The average ADCs (mean ± 1σ) within each of the ROIs on each dataset were extracted and compared to literature values. Concerning the diffusion phantom, literature values were retrieved from a study in which the identical diffusion phantom was scanned at a diagnostic 1.5 T MRI scanner at a room temperature of 24 °C with different sequences [36]. The range of ADCs measured with a single-shot EPI DWI pulse sequence in three diffusion directions (read, phase, slice) was considered for comparison. For evaluation of the ADCs in the CSF and the cylindrical ROIs within the volunteers’ brains, reference values were obtained from a publication quantifying the ADCs in various regions of the brains of healthy volunteers [38]. As the cylindrical ROIs contained mixtures of white and gray matter tissue, the overall range of ADCs reported for these two tissue types was considered.

To assess the repeatability of the measurements of the mean ADC in the ROIs in the diffusion phantom, the absolute relative deviation Δ (in percent) was calculated as the absolute difference of the mean ADCs measured in Scan 1 (ADC1) and Scan 2 (ADC2) relative to their mean value [39]:

$$\Delta = \frac{{\left| {{\text{ADC}}_{1} - {\text{ADC}}_{2} } \right|}}{{{\text{mean}}\left( {{\text{ADC}}_{1} , {\text{ADC}}_{2} } \right)}} \cdot 100\% .$$
(2)

The deviation Δ was calculated for both sequence variants for each ROI of the diffusion phantom (water, DMSO, acetone, and PEG).

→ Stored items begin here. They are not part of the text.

(** C7.  When the database fails on a query with message [msg], the gateway
    returns [None] after showing "Query execution failed: " followed by
    [msg], and the "Run Analysis" handler ends normally with the session
    state, in particular the stored responses, and every table object
    unchanged. *)
Theorem failed_query_leaves_results (c s q query : string) (w : world)
  (d : driver) (msg : string) :
  neo4j_connected (session w) = true ->
  neo4j_driver (session w) = Some d ->
  neo4j_run (length (db_log w)) d query [] = inl msg ->
  fst (run_neo4j_query query None w) = Ok None
  /\ ui (snd (run_neo4j_query query None w))
     = (ui w ++ [st_error ("Query execution failed: " ++ msg)])%list
  /\ fst (run_analysis c s q query w) = Ok tt
  /\ responses (session (snd (run_analysis c s q query w)))
     = responses (session w)
  /\ session (snd (run_analysis c s q query w)) = session w
  /\ heap (snd (run_analysis c s q query w)) = heap w
  /\ ui (snd (run_analysis c s q query w))
     = (ui w ++ [st_spinner "Executing query...";
                 st_error ("Query execution failed: " ++ msg)])%list.
Proof.
  intros Hc Hd Hr.
  rewrite (run_neo4j_query_error query w d msg Hc Hd Hr).
  rewrite (run_analysis_error c s q query w d msg Hc Hd Hr).
  repeat split. simpl. now rewrite <- app_assoc.
Qed.

Lemma DataFrame_of_no_records : Pandas.DataFrame_of [] = Pandas.DataFrame_empty.
Proof. reflexivity. Qed.

(** C3 (amended).  A query the database answers makes the gateway return a
    new table object holding the reply, a zero-row table for an empty match
    set, without an error.  If that table is not empty, the handler binds
    the query's composite key to the new object, replacing whatever the key
    was bound to and touching no other key, and, unless a chart block that
    matches the question assigns a column, the object still holds the reply
    when the handler ends.  If the table is empty, nothing is stored: the
    handler ends normally and the responses are as before. *)
Theorem reply_stored_unless_empty (c s q query : string) (w : world)
  (d : driver) (data : list record) :
  neo4j_connected (session w) = true ->
  neo4j_driver (session w) = Some d ->
  neo4j_run (length (db_log w)) d query [] = inr data ->
  fst (run_neo4j_query query None w) = Ok (Some (length (heap w)))
  /\ nth_error (heap (snd (run_neo4j_query query None w))) (length (heap w))
     = Some (Pandas.DataFrame_of data)
  /\ ui (snd (run_neo4j_query query None w)) = ui w
  /\ (data = [] -> Pandas.DataFrame_of data = Pandas.DataFrame_empty)
  /\ (Pandas.empty (Pandas.DataFrame_of data) = false ->
      responses (session (snd (run_analysis c s q query w)))
      = PyDict.set (response_key c s q) (length (heap w))
                   (responses (session w))
      /\ PyDict.get (response_key c s q)
           (responses (session (snd (run_analysis c s q query w))))
         = Some (length (heap w))
      /\ (forall k, k <> response_key c s q ->
            PyDict.get k
              (responses (session (snd (run_analysis c s q query w))))
            = PyDict.get k (responses (session w)))
      /\ ((forall b, In b chart_blocks -> literal_matches q b = true ->
             assigns b = None) ->
          nth_error (heap (snd (run_analysis c s q query w)))
                    (length (heap w))
          = Some (Pandas.DataFrame_of data)))
  /\ (Pandas.empty (Pandas.DataFrame_of data) = true ->
      fst (run_analysis c s q query w) = Ok tt
      /\ responses (session (snd (run_analysis c s q query w)))
         = responses (session w)
      /\ ui (snd (run_analysis c s q query w))
         = (ui w ++ [st_spinner "Executing query..."])%list).
Proof.
  intros Hc Hd Hr.
  rewrite (run_neo4j_query_reply query w d data Hc Hd Hr).
  split; [reflexivity|].
  split; [apply nth_error_fresh|].
  split; [reflexivity|].
  split; [now intros ->|].
  split; intros He.
  - rewrite (run_analysis_reply_table c s q query w d data Hc Hd Hr He).
    unfold outcome_world.
    split; [reflexivity|].
    split; [apply get_set_same|].
    split; [intros k N; now apply get_set_other|].
    intros N. cbn [snd fst].
    rewrite (dispatch_outcome_table q chart_blocks N).
    eapply heap_settle. apply nth_error_fresh.
  - rewrite (run_analysis_reply_empty c s q query w d data Hc Hd Hr He).
    repeat split.
Qed.

(* ------------------------------------------------------------------ *)
(** ** Chart blocks on a table that lacks a column *)

Lemma index_of_has (c : string) (cols : list string) :
  existsb (String.eqb c) cols = false -> Pandas.index_of c cols = None.
Proof.
  induction cols as [|c' cols IH]; simpl; [reflexivity|].
  destruct (String.eqb c c'); simpl; [discriminate|].
  intros H. now rewrite IH.
Qed.

Lemma index_of_some (c : string) (cols : list string) :
  existsb (String.eqb c) cols = true -> exists i, Pandas.index_of c cols = Some i.
Proof.
  induction cols as [|c' cols IH]; simpl; [discriminate|].
  destruct (String.eqb c c'); simpl; [eauto|].
  intros H. destruct (IH H) as [i ->]. simpl. eauto.
Qed.

(** A column assignment adds at most the assigned label. *)
Lemma has_column_set_column (c c' : string) (vals : list scalar)
  (df : DataFrame) :
  c <> c' ->
  Pandas.has_column c (Pandas.set_column c' vals df) = Pandas.has_column c df.
Proof.
  intros N. unfold Pandas.set_column, Pandas.has_column.
  destruct (existsb (String.eqb c') (columns df)) eqn:E.
  - destruct (index_of_some _ _ E) as [i ->]. reflexivity.
  - rewrite (index_of_has _ _ E). simpl.
    rewrite existsb_app. simpl.
    destruct (String.eqb_spec c c'); [contradiction|].
    now rewrite !orb_false_r.
Qed.

Lemma first_missing_found {A} (df : DataFrame) (col : A -> string)
  (err : A -> exn) (xs : list A) (x : A) :
  In x xs -> Pandas.has_column (col x) df = false ->
  exists e, first_missing df col err xs = Some e.
Proof.
  induction xs as [|y xs IH]; simpl; [tauto|].
  intros [->|H] M.
  - rewrite M. eauto.
  - destruct (Pandas.has_column (col y) df); eauto.
Qed.

Lemma needed_column_missing (b : chart_block) (df : DataFrame) (c : string) :
  In c (needed_columns b) -> Pandas.has_column c df = false ->
  (In c (shaping_reads b) \/ In c (map snd (plot_reads b)))
  /\ Pandas.has_column c (assigned b df) = false.
Proof.
  unfold needed_columns, assigned. intros H M.
  apply filter_In in H as [H F]. apply in_app_or in H. split; [exact H|].
  destruct (assigns b) as [[c' f]|]; [|exact M].
  rewrite has_column_set_column; [exact M|].
  intros ->. now rewrite String.eqb_refl in F.
Qed.

(** A block whose test passed on a table without one of the columns it
    needs ends with an exception and draws nothing. *)
Lemma build_outcome_raises (df : DataFrame) (b : chart_block) (c : string) :
  In c (needed_columns b) -> Pandas.has_column c df = false ->
  exists e, build_outcome df b = (Raise e, assigned b df, []).
Proof.
  intros H M.
  destruct (needed_column_missing b df c H M) as [[R|R] M'].
  - destruct (first_missing_found (assigned b df) (fun x => x) KeyError
                _ c R M') as [e E].
    exists e. unfold build_outcome. now rewrite E.
  - apply in_map_iff in R as ([a c'] & <- & R).
    destruct (first_missing_found (assigned b df) snd
                (plotly_error (assigned b df)) _ (a, c') R M') as [e E].
    unfold build_outcome.
    destruct (first_missing (assigned b df) (fun x => x) KeyError
                (shaping_reads b)) as [e'|]; [eauto|].
    rewrite E. eauto.
Qed.

Lemma dispatch_outcome_skip (q : string) (df : DataFrame)
  (pre rest : list chart_block) :
  (forall x, In x pre -> literal_matches q x = false) ->
  dispatch_outcome q df (pre ++ rest)%list = dispatch_outcome q df rest.
Proof.
  induction pre as [|x pre IH]; intros N; simpl; [reflexivity|].
  rewrite block_outcome_idle.
  - rewrite IH by (intros y ?; apply N; simpl; auto).
    now destruct (dispatch_outcome q df rest) as [[res df'] cs].
  - unfold block_fires. fold (literal_matches q x).
    now rewrite (N x (or_introl eq_refl)).
Qed.

Lemma filter_nil_forall {A} (p : A -> bool) (l : list A) :
  length (filter p l) = 0 -> forall x, In x l -> p x = false.
Proof.
  intros H x Hx. destruct (p x) eqn:E; [|reflexivity].
  assert (In x (filter p l)) as I by (apply filter_In; auto).
  destruct (filter p l); [destruct I | discriminate].
Qed.

(** The block whose literal matches a question is the only one that does. *)
Lemma matching_block_alone (q : string) (b : chart_block) :
  In b chart_blocks -> literal_matches q b = true ->
  exists pre post,
    chart_blocks = (pre ++ b :: post)%list
    /\ (forall x, In x pre -> literal_matches q x = false)
    /\ (forall x, In x post -> literal_matches q x = false).
Proof.
  intros Hb L.
  destruct (in_split _ _ Hb) as (pre & post & E).
  exists pre, post. split; [exact E|].
  pose proof (at_most_one_literal q) as K. rewrite E in K.
  rewrite filter_app, length_app in K. simpl in K. rewrite L in K.
  simpl in K.
  split; apply (filter_nil_forall (literal_matches q)); lia.
Qed.

(** C4 (amended).  Let a non-empty reply be shown for a question that a
    chart block matches.  If the block's own test on the table fails, no
    block runs: the handler ends normally with the table as its only
    output.  If the test passes, or the block has none, and a column the
    block needs is absent, the exception is not caught: it leaves the
    handler after the table was stored and shown, and no figure is drawn. *)
Theorem chart_block_failure_not_caught (c s q query : string) (w : world)
  (d : driver) (data : list record) (b : chart_block) :
  neo4j_connected (session w) = true ->
  neo4j_driver (session w) = Some d ->
  neo4j_run (length (db_log w)) d query [] = inr data ->
  Pandas.empty (Pandas.DataFrame_of data) = false ->
  In b chart_blocks -> literal_matches q b = true ->
  (block_fires q (Pandas.DataFrame_of data) b = false ->
   fst (run_analysis c s q query w) = Ok tt
   /\ ui (snd (run_analysis c s q query w))
      = (ui w ++ [st_spinner "Executing query...";
                  st_dataframe (Pandas.DataFrame_of data)])%list)
  /\ (block_fires q (Pandas.DataFrame_of data) b = true ->
      (exists col, In col (needed_columns b)
                   /\ Pandas.has_column col (Pandas.DataFrame_of data) = false) ->
      (exists e, fst (run_analysis c s q query w) = Raise e)
      /\ ui (snd (run_analysis c s q query w))
         = (ui w ++ [st_spinner "Executing query...";
                     st_dataframe (Pandas.DataFrame_of data)])%list
      /\ PyDict.get (response_key c s q)
           (responses (session (snd (run_analysis c s q query w))))
         = Some (length (heap w))).
Proof.
  intros Hc Hd Hr He Hb L.
  rewrite (run_analysis_reply_table c s q query w d data Hc Hd Hr He).
  destruct (matching_block_alone q b Hb L) as (pre & post & E & Npre & Npost).
  unfold outcome_world. cbn [fst snd]. split.
  - intros F.
    rewrite dispatch_outcome_idle.
    + split; [reflexivity|]. simpl. now rewrite app_nil_r, <- app_assoc.
    + intros x Hx. rewrite E in Hx. apply in_app_or in Hx.
      unfold block_fires. fold (literal_matches q x).
      destruct Hx as [Hx|[<-|Hx]].
      * now rewrite (Npre x Hx).
      * exact F.
      * now rewrite (Npost x Hx).
  - intros F (col & Hcol & M).
    destruct (build_outcome_raises _ b col Hcol M) as [e B].
    assert (dispatch_outcome q (Pandas.DataFrame_of data) chart_blocks
            = (Raise e, assigned b (Pandas.DataFrame_of data), [])) as ->.
    { rewrite E, dispatch_outcome_skip by exact Npre.
      simpl. unfold block_outcome. rewrite F, B. reflexivity. }
    split; [exists e; reflexivity|]. split.
    + simpl. now rewrite app_nil_r, <- app_assoc.
    + simpl. apply get_set_same.
Qed.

Following the Quantitative Imaging Biomarkers Alliance (QIBA) recommendations and definitions [32, 34, 35], the repeatability coefficient (RC) of the mean ADCs, measured in a test–retest scheme, was calculated for each ROI for the volunteers (CSF, ROIleft, ROIright, ROIpost, ROIant). The RC is a metric for the precision and quantifies the range within which 95% of differences between measurements of a biomarker under repeatability conditions within the same subject are expected to fall due to inherent measurement uncertainties [32]. For large sample sizes, the RC for repeated measurements of N subjects is defined as [33, 35, 40,41,42]:

$${\text{RC}} = 1.96 \cdot \sqrt 2 \cdot {\text{wSD}} = 1.96 \cdot \sqrt 2 \cdot \sqrt {\frac{1}{N}\mathop \sum \limits_{i = 1}^{N} \sigma_{i}^{2} } ,$$
(3)

with the within-subject standard deviation wSD of the mean ADC within the ROI, the number of volunteers N, and the within-subject variances \(\sigma_{i}^{2}\). With two measurements (test and retest) for a given ROI and volunteer i, with mean values of ADCi,1 (Scan 1) and ADCi,2 (Scan 2), the within-subject variance is (ADCi,1-ADCi,2)2/2, and the RC can be written as:

$${\text{RC}} = 1.96 \cdot \sqrt {\frac{{\mathop \sum \nolimits_{i = 1}^{N} \left( {{\text{ADC}}_{i,1} - {\text{ADC}}_{i,2} } \right)^{2} }}{N}} .$$
(4)

For small sample sizes (N < 30), the factor of 1.96 needs to be adjusted, by using the critical value tdf of the Student’s t-distribution with N − 1 degrees of freedom (df) at a 95% confidence level, instead. Consequently, for this study, the RC calculation was adjusted accordingly:

$${\text{RC}} = t_{{{\text{df}}}} \cdot \sqrt {\frac{{\mathop \sum \nolimits_{i = 1}^{N} \left( {{\text{ADC}}_{i,1} - {\text{ADC}}_{i,2} } \right)^{2} }}{N}} .$$
(5)

The 95% confidence intervals [RCL, RCU] (CIs) for the RC were calculated using the 97.5th and 2.5th percentile values of a \(\chi^{2}\) distribution. The lower and upper limits of the CIs, RCL and RCU, are given by [33]:

$${\text{RC}}_{{\text{L}}} = {\text{RC}} \cdot \sqrt {\frac{{{\text{df}}}}{{\chi_{{{\text{df}}}}^{2} \left( {0.975} \right)}}} .$$
(6)

and

$${\text{RC}}_{{\text{U}}} = {\text{RC}} \cdot \sqrt {\frac{{{\text{df}}}}{{\chi_{{{\text{df}}}}^{2} \left( {0.025} \right)}}} .$$
(7)

Furthermore, the relative repeatability coefficient (relRC; in %) was calculated [35, 42]:

$$\begin{aligned} {\text{relRC}} & = t_{{{\text{df}}}} \cdot \sqrt 2 \cdot {\text{wCV}} \cdot 100\% = t_{{{\text{df}}}} \cdot \sqrt 2 \cdot \sqrt {\frac{1}{N}\mathop \sum \limits_{i = 1}^{N} \frac{{\sigma_{i}^{2} }}{{\mu_{i}^{2} }}} \cdot 100\% \\ & = t_{{{\text{df}}}} \cdot \sqrt {\frac{1}{N}\mathop \sum \limits_{i = 1}^{N} \frac{{\left( {{\text{ADC}}_{i,1} - {\text{ADC}}_{i,2} } \right)^{2} }}{{{\text{mean}}\left( {{\text{ADC}}_{1} , {\text{ADC}}_{2} } \right)^{2} }}} \cdot 100\% , \\ \end{aligned}$$
(8)

with the within-subject coefficient of variation wCV, and the mean value \(\mu_{i}\) of ADCi,1 (Scan 1) and ADCi,2 (Scan 2). The 95% CIs of the relRC were calculated analogously to the CIs of the RC.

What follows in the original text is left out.